Despite falling considerably since going public, King Digital still has a market cap of over $4.5 billion.
King bulls argue that the company is nicely positioned to benefit from the boom in mobile gaming industry. According to reports, the mobile gaming industry in estimated to grow to $45 billion in valuation by 2018. There’s no denying the fact that mobile gaming industry is growing as a whole. However, the industry is very fragmented with minimal entry barrier, making it difficult for market leaders to generate high revenue and profits consistently.

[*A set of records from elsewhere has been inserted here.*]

(** C3 fails as stated for a negative budget: with [F = -1] the counter is
    never zero, so the program [+;] dispatches one instruction, more than
    [max(F, 0) = 0], and ends successfully with the counter at [-2]. *)
Lemma C3_counterexample :
  Code_iterate 1 (mkCode [PlusToken; ExitToken]) 0 (Context_init None bytes_sink 1 (-1))
  = Some (1, {| buffer := [1]; ptr := 0; input_file := None;
                output_kind := bytes_sink; output_file := [];
                num_cycles_left := -2 |}) /\
  ~ (Z.of_nat 1 <= Z.max (-1) 0) /\
  éxec 2 ["+"; ";"]%byte None bytes_sink 1 (-1)
  = Some (Ok tt, {| buffer := [1]; ptr := 0; input_file := None;
                    output_kind := bytes_sink; output_file := [];
                    num_cycles_left := -2 |}).
Proof. split; [reflexivity|]. split; [lia|reflexivity]. Qed.

(** On a tape with the cursor on a cell, the four instructions that touch
    only the tape always return, and [PrintToken] returns when the sink
    takes the value of the current cell. *)
Lemma Token_exec_returns (token : Token) (c : Context) :
  cursor_ok c -> cells_ok c ->
  token <> GoToToken -> token <> ExitToken -> token <> ReadToken ->
  (token = PrintToken ->
   forall v, buffer c !! Z.to_nat (ptr c) = Some v -> sink_takes (output_kind c) v) ->
  exists c', Token_exec token c = (Ok (-1), c').
Proof.
  intros Hcur Hcells Hg He Hr Hsink.
  destruct (getitem_inrange (buffer c) (ptr c) Hcur) as (v & Hv & Hget).
  pose proof (Forall_lookup_1 _ _ _ _ Hcells Hv) as Hrange. simpl in Hrange.
  assert (Hlen : (Z.of_nat (length (buffer c)) =? 0) = false)
    by (unfold cursor_ok in Hcur; lia).
  destruct token; try contradiction;
    unfold Token_exec, bind, ret, lift, Context_current_value, Context_set_current_value,
      Context_pointer, Context_set_pointer, Context_write, mod_;
    rewrite ?Hget, ?Hlen, ?setitem_inrange by exact Hcur; eauto.
  specialize (Hsink eq_refl v Hv).
  unfold bytes. simpl.
  destruct ((0 <=? v) && (v <? 256)) eqn:E; [|lia].
  destruct (output_kind c) as [encodes| |]; simpl in Hsink |- *.
  - rewrite Hsink. simpl. eauto.
  - eauto.
  - contradiction.
Qed.

(** [ReadToken] returns as soon as the read itself does. *)
Lemma ReadToken_exec_returns (c : Context) (b : list Z) (c1 : Context) :
  cursor_ok c ->
  Context_read 1 c = (Ok b, c1) ->
  exists c', Token_exec ReadToken c = (Ok (-1), c').
Proof.
  intros Hcur Hread.
  assert (Hsame : buffer c1 = buffer c /\ ptr c1 = ptr c /\ (length b <= 1)%nat).
  { unfold Context_read, stream_read in Hread. simpl in Hread.
    destruct (input_file c) as [[data|data|data]|];
      try (destruct data as [|x data]); simpl in Hread;
      try (unfold bytes in Hread; simpl in Hread; destruct (_ && _));
      try discriminate; injection Hread as <- <-; simpl; auto. }
  destruct Hsame as (Hb & Hp & Hlen).
  assert (Hcur1 : 0 <= ptr c1 < Z.of_nat (length (buffer c1)))
    by (rewrite Hb, Hp; exact Hcur).
  unfold Token_exec, bind, lift, ret, Context_set_current_value. rewrite Hread.
  destruct b as [|x [|y b]]; simpl in *; try lia;
    rewrite setitem_inrange by exact Hcur1; eauto.
Qed.

(** C5, as the code has it: in every state a run passes through, with
    budget left for one dispatch, an instruction that returns transfers
    control as follows: [GoToToken] makes the next address the value of
    the current cell, read at the moment of dispatch, and changes nothing
    but the budget; each of the six other instructions that can be
    dispatched makes the next address the current one plus 1.  On a tape
    of at least one cell [GoToToken], [PlusToken], [MinusToken],
    [ForwardToken] and [BackwardToken] always return, [PrintToken] returns
    when the sink takes the value of the current cell, and [ReadToken]
    returns whenever the read from the input does. *)
Theorem C5_goto_jumps_to_cell_others_advance
    (self : Code) (inp : option stream) (out : sink) (bs lim : Z)
    (code_pt : Z) (c : Context) (token : Token) :
  reachable self (Context_init inp out bs lim) code_pt c ->
  getitem (tokens self) code_pt = Ok token ->
  num_cycles_left c <> 0 ->
  (token = GoToToken ->
   (forall code_pt' c',
       Code_exec_iter self code_pt c = (Ok (Some code_pt'), c') ->
       getitem (buffer c) (ptr c) = Ok code_pt' /\ c' = tick c) /\
   (1 <= bs ->
    exists v, buffer c !! Z.to_nat (ptr c) = Some v /\
              Code_exec_iter self code_pt c = (Ok (Some v), tick c))) /\
  (token <> GoToToken -> token <> ExitToken ->
   (forall code_pt' c',
       Code_exec_iter self code_pt c = (Ok (Some code_pt'), c') ->
       code_pt' = code_pt + 1) /\
   (1 <= bs -> token <> ReadToken -> token <> PrintToken ->
    exists c', Code_exec_iter self code_pt c = (Ok (Some (code_pt + 1)), c')) /\
   (1 <= bs -> token = PrintToken ->
    forall v, buffer c !! Z.to_nat (ptr c) = Some v -> sink_takes (output_kind c) v ->
    exists c', Code_exec_iter self code_pt c = (Ok (Some (code_pt + 1)), c')) /\
   (1 <= bs -> token = ReadToken ->
    forall b c1, Context_read 1 (tick c) = (Ok b, c1) ->
    exists c', Code_exec_iter self code_pt c = (Ok (Some (code_pt + 1)), c'))).
Proof.
  intros Hreach Hfetch Hfuel.
  destruct (reachable_inv _ _ _ _ _ _ _ Hreach) as (Hpc & Hcells & Hlen & Hcur).
  assert (Hnz : (num_cycles_left c =? 0) = false) by lia.
  split.
  - intros ->. split.
    + intros code_pt' c' Hstep.
      apply Code_exec_iter_next in Hstep as (token & pt & Hfetch' & _ & _ & Hexec & ->).
      assert (token = GoToToken) as -> by congruence.
      injection Hexec as Hcell <-. simpl in Hcell.
      assert (0 <= pt < 256) as Hpt.
      { unfold getitem in Hcell.
        destruct (index _ _) as [i|]; [|discriminate].
        destruct (buffer c !! i) as [v|] eqn:Hv; [|discriminate].
        injection Hcell as <-. exact (Forall_lookup_1 _ _ _ _ Hcells Hv). }
      destruct (pt <? 0) eqn:E; [lia|]. split; [assumption|reflexivity].
    + intros Hbs. specialize (Hcur Hbs).
      destruct (getitem_inrange (buffer c) (ptr c) Hcur) as (v & Hv & Hget).
      pose proof (Forall_lookup_1 _ _ _ _ Hcells Hv) as Hrange. simpl in Hrange.
      exists v. split; [assumption|].
      rewrite Code_exec_iter_unfold, Hfetch, Hnz. simpl.
      unfold Context_current_value. simpl. rewrite Hget.
      destruct (v <? 0) eqn:E; [lia|reflexivity].
  - intros Hng Hne. split; [|split; [|split]].
    + intros code_pt' c' Hstep.
      apply Code_exec_iter_next in Hstep as (token' & pt & Hfetch' & _ & _ & Hexec & ->).
      assert (token' = token) as -> by congruence.
      apply Token_exec_signal in Hexec as [(-> & _)|(_ & _ & ->)];
        [contradiction|reflexivity].
    + intros Hbs Hnr Hnp. specialize (Hcur Hbs).
      destruct (Token_exec_returns token (tick c)) as [c' Hexec]; auto.
      { intros ->. contradiction. }
      exists c'. rewrite Code_exec_iter_unfold, Hfetch, Hnz, Hexec.
      destruct (decide (token = ExitToken)); [contradiction|reflexivity].
    + intros Hbs -> v Hv Hsink. specialize (Hcur Hbs).
      destruct (Token_exec_returns PrintToken (tick c)) as [c' Hexec]; auto.
      { intros _ v' Hv'. simpl in Hv' |- *.
        assert (v' = v) as -> by congruence. exact Hsink. }
      exists c'. rewrite Code_exec_iter_unfold, Hfetch, Hnz, Hexec. reflexivity.
    + intros Hbs -> b c1 Hread. specialize (Hcur Hbs).
      destruct (ReadToken_exec_returns (tick c) b c1) as [c' Hexec]; auto.
      exists c'. rewrite Code_exec_iter_unfold, Hfetch, Hnz, Hexec. reflexivity.
Qed.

Companies like Zynga (ZNGA) and Glu Mobile (GLUU) have failed to grow their valuation over the years due to the fact that it is impossible for any single company to consistently deliver chart-topping games. Both Zynga and Glu only have a handful of franchises that have generated considerable income for the companies. Similarly, King Digital has also generated majority of its revenue from Candy Crush Saga and with the game losing popularity over the years, King has struggled to sustain its revenue stream. In the history of mobile gaming, no company has been able to deliver chart-topping games consistently.
Given the limitations of mobile gaming, i.e., small screen size, difficult maneuvering, etc., no one can accurately predict which games will go viral and which won’t. Moreover, given that anyone in the world can design a game with a few months of training, the whole mobile gaming industry is fragmented. With millions of app designers around the world, I don’t think any single company will be able to dominate that mobile gaming industry. And it is for this reason that once-famous companies like Zynga and Glu Mobile have lost considerable value over the last few years.
Among the publicly listed mobile gaming companies, King Digital currently commands the highest market cap. Although King is generating more revenue that others, the company will struggle once the popularity of its famous franchises fades away completely. Thus, the chances of King Digital sustain its $4.5+ billion market cap over the long-run is next to zero. King’s trailing P/E is 8.25 as compared to forward P/E of 8.75. This indicates that analysts are expecting King’s earnings to decline slowly. So bearing in mind King’s long-term prospects, I think the stock is a short.